There is some temptation to dismiss Joyce's case even while thoroughly enjoying his book. His outlook stems from professional dissatisfaction, not, dispassionate observation. In fact, the opinions—even the character flaws—of each person in the book seem to grow out of his professional position: Rather is vain, Jankowski, the Broadcast Group president, is cautious, Sauter lusts after ratings. All managers in talent-based businesses, from book publishing to movies to professional sports, dislike aggressive agents. One wonders whether Joyce, if he had been given different responsibilities, would have developed different beliefs to go along with them.
Also, Joyce's sense of outrage about the excesses of the star system runs counter to the cynicism we've taught ourselves to feel about TV news. After Network and Broadcast News, after Rather's six-minute walkout and his spat with George Bush, after three rounds of major layoffs at CBS, we know that television journalism is a shark-infested world; knowing it is part of the fun of watching the news. Instead of being menacing, Dan Rather as Joyce portrays him is funny, a very big version of Ted Baxter, of The Mary Tyler Moore Show. His "personal vice president" at CBS News, his bodyguards, his habit of referring to himself in the third person—these are the marks of a pompous man but not a corrupt or dangerous one. It's as difficult to hate a person who can, after worrying day and night about his ratings, say with a straight face, "Ratings are not something Dan Rather knows a lot about," or who can, after plotting Joyce's downfall, sorrowfully say, "Ed, I just hope that someday, someone will explain to me how this all happened," as it is to hate the Duke and the Dauphin in Huckleberry Finn.

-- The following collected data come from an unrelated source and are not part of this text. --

(** What changes the schedule, when it is accepted. *)
Definition edits (w : Worker) (e : CleanEvent) : bool :=
  match e with
  | SaveGlobal req now => bool_decide ((handleSaveGlobalCleanup cron_ok w req now).2 = None)
  | SaveEnv env req now => bool_decide ((handleSaveEnvCleanup cron_ok w env req now).2 = None)
  | ClearGlobal | ClearEnv _ | Restart => true
  | _ => false
  end.
(** No entry runs on a policy that is not in force; ids of hosts are not reused. *)
Definition entries_ok (w : Worker) : Prop := forall env s, (env, s) ∈ wk_entries w -> env ∈ hosts (wk_db w) -> scheduled cron_ok (wk_db w) env = Some s.
Definition fresh_host (w : Worker) (e : CleanEvent) : Prop := match e with AddHost env => env ∉ map fst (wk_entries w) | _ => True end.

Lemma plan_elem db env s : (env, s) ∈ plan db <-> env ∈ hosts db /\ scheduled cron_ok db env = Some s.
Proof.
  unfold schedule_of. rewrite list_elem_of_omap. split.
  - intros (x & Hx & E). destruct (scheduled cron_ok db x) as [s'|] eqn:Es; [|done]. simpl in E. injection E as <- <-. done.
  - intros [Hx Es]. exists env. by rewrite Es.
Qed.
Lemma edited w e : edits w e = true -> wk_entries (step w e) = plan (wk_db (step w e)).
Proof.
  destruct e; simpl; intros He; try done.
  - unfold handleSaveGlobalCleanup in *. destruct (let* p := _ in _) as [db|e]; [done|]. by apply bool_decide_eq_true in He.
  - unfold handleSaveEnvCleanup in *. destruct (negb _); [by apply bool_decide_eq_true in He|]. destruct (let* p := _ in _) as [db|e]; [done|]. by apply bool_decide_eq_true in He.
Qed.
Lemma start_keeps w env trigger writes now : wk_entries (runCleanup_start w env trigger writes now) = wk_entries w /\
  hosts (wk_db (runCleanup_start w env trigger writes now)) = hosts (wk_db w) /\ forall x, scheduled cron_ok (wk_db (runCleanup_start w env trigger writes now)) x = scheduled cron_ok (wk_db w) x.
Proof.
  unfold runCleanup_start, tryStart. case_bool_decide; [done|]. simpl. destruct (EffectiveCleanupPolicy (wk_db w) env) as [p|]; [|done]. destruct (_ || _); [done|].
  destruct (if writes then StartCleanupRun (wk_db w) env trigger now else Err ErrNotConnected) as [db|e] eqn:Es; [|done]. destruct writes; [|done]. unfold StartCleanupRun in Es. destruct (negb _); [done|]. by injection Es as <-.
Qed.
Lemma unedited w e : edits w e = false -> wk_entries (step w e) = wk_entries w.
Proof.
  destruct e; simpl; intros He; try done.
  - case_bool_decide; [apply start_keeps|done].
  - destruct (handleRunCleanup w env); [apply start_keeps|done].
  - destruct (List.find _ _) as [t|]; [|done]. unfold runCleanup_end. by destruct outcome as [[? ?] ?].
  - unfold handleSaveGlobalCleanup in *. destruct (let* p := _ in _) as [db|e]; [by apply bool_decide_eq_false in He|done].
  - unfold handleSaveEnvCleanup in *. destruct (negb _); [done|]. destruct (let* p := _ in _) as [db|e]; [by apply bool_decide_eq_false in He|done].
  - by case_bool_decide.
Qed.
Lemma entries_step w e : fresh_host w e -> entries_ok w -> entries_ok (step w e).
Proof.
  intros Hf Hok. destruct (edits w e) eqn:Ee; [intros env s Hin _; rewrite edited in Hin by done; by apply plan_elem in Hin as [_ ?]|].
  intros env s. rewrite unedited by done. intros Hin Hh. destruct e; simpl in *; try done.
  - case_bool_decide; [|by apply Hok]. destruct (start_keeps w env0 "schedule" writes now) as (_ & E1 & E2). rewrite E2. apply Hok; [done|by rewrite E1 in Hh].
  - destruct (handleRunCleanup w env0); [|by apply Hok]. destruct (start_keeps w env0 "manual" writes now) as (_ & E1 & E2). rewrite E2. apply Hok; [done|by rewrite E1 in Hh].
  - destruct (List.find _ _) as [t|]; [|by apply Hok]. unfold runCleanup_end in *. destruct outcome as [[? ?] ?]. destruct writes; by apply Hok.
  - unfold handleSaveGlobalCleanup in *. destruct (let* p := _ in _) as [db|e]; [by apply bool_decide_eq_false in Ee|by apply Hok].
  - unfold handleSaveEnvCleanup in *. destruct (negb _); [by apply Hok|]. destruct (let* p := _ in _) as [db|e]; [by apply bool_decide_eq_false in Ee|by apply Hok].
  - case_bool_decide; [by apply Hok|]. simpl in Hh. apply elem_of_app in Hh as [Hh| ->%list_elem_of_singleton]; [by apply Hok|]. destruct Hf. apply list_elem_of_fmap. by exists (env0, s).
  - apply elem_of_filter_b in Hh as [Hh Hne]. apply negb_true_iff, bool_decide_eq_false in Hne. specialize (Hok env s Hin Hh). unfold scheduled, EffectiveCleanupPolicy, EnvCleanupPolicy, GlobalCleanupPolicy in *. simpl. by rewrite lookup_delete_ne by done.
Qed.

(** The schedule is what the policies say: whatever happens, no host is swept
    on a schedule that is not the one in force on it, and after every accepted
    change of a policy, and after a restart, the schedule has exactly the hosts
    whose policy is on, with theirs. *)
Theorem schedule_follows_policies (db : CleanDB) (es : list CleanEvent) : let w0 := restart cron_ok (mkWorker db [] [] [] []) in
  (forall n e, es !! n = Some e -> fresh_host (fold_left step (take n es) w0) e) ->
  let w := fold_left step es w0 in
  (forall env s, (env, s) ∈ wk_entries w -> env ∈ hosts (wk_db w) -> scheduled cron_ok (wk_db w) env = Some s) /\
  (forall e, edits w e = true -> forall env s, (env, s) ∈ wk_entries (step w e) <-> env ∈ hosts (wk_db (step w e)) /\ scheduled cron_ok (wk_db (step w e)) env = Some s) /\
  (forall env writes now, (env ∉ map fst (wk_entries w)) -> step w (Fire env writes now) = w).
Proof.
  intros w0 Hf w. split_and!.
  - assert (entries_ok w0) as H0 by (intros env s Hin _; simpl in Hin; by apply plan_elem in Hin as [_ ?]). unfold w. clear w. revert H0 Hf. generalize w0 as v. clear w0. induction es as [|e es IH]; intros v Hv Hf; [exact Hv|]. simpl.
    apply IH; [|intros n x Hx; exact (Hf (S n) x Hx)]. apply entries_step; [|done]. exact (Hf 0%nat e eq_refl).
  - intros e He env s. rewrite edited by done. apply plan_elem.
  - intros env writes now Hn. simpl. by rewrite bool_decide_eq_false_2.
Qed.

The proper course is probably to go about halfway with Joyce—to accept that he has a legitimate beef about the anchors without sharing his feeling that this problem is either new or the only thing wrong with TV news. The stars at CBS News have always made more money than the executives: if Edward R. Murrow was a saint, he was the first one to live on Park Avenue. Also, the executives, as well as the stars, have changed CBS News tremendously in the eighties. The demise of the Murrow-style prime-time documentary in favor of 57th Street and 48 Hours represents not just a response to ratings pressure from outside the news division but also the invention of a new, visually more dramatic style of TV journalism which is the product of the tastes of executives like Sauter, Stringer, and Andrew Lack, not of any of the on-air stars.
That Dan Rather could effect the sacking of Joyce is probably indicative of a new level of monarchic behavior by an anchor. Even if Rather has no journalistic agenda whatsoever, his behavior as Joyce describes it implicitly pushes news closer to entertainment. It encourages the network's inertial tendency in programming, which is to treat (and pay) the stars like stars but be ruthless the minute their popularity begins to flag, and not to get locked into a large permanent payroll for any show.
Inside the news divisions the mismatch between how much the anchors make and what they do creates a dissonant feeling—it makes the correspondents and-producers wonder whether their real job is to create an elaborate illusion of journalistic activity that will enable the anchors to maximize their wealth and power. The anchors' defense is that they are the guardians of TV's journalistic integrity: the more clout they have, the safer the crown jewels will be. If Joyce is right that this notion is nothing but a big lie, then it's hard to imagine how the anchors' stardom helps anyone but them.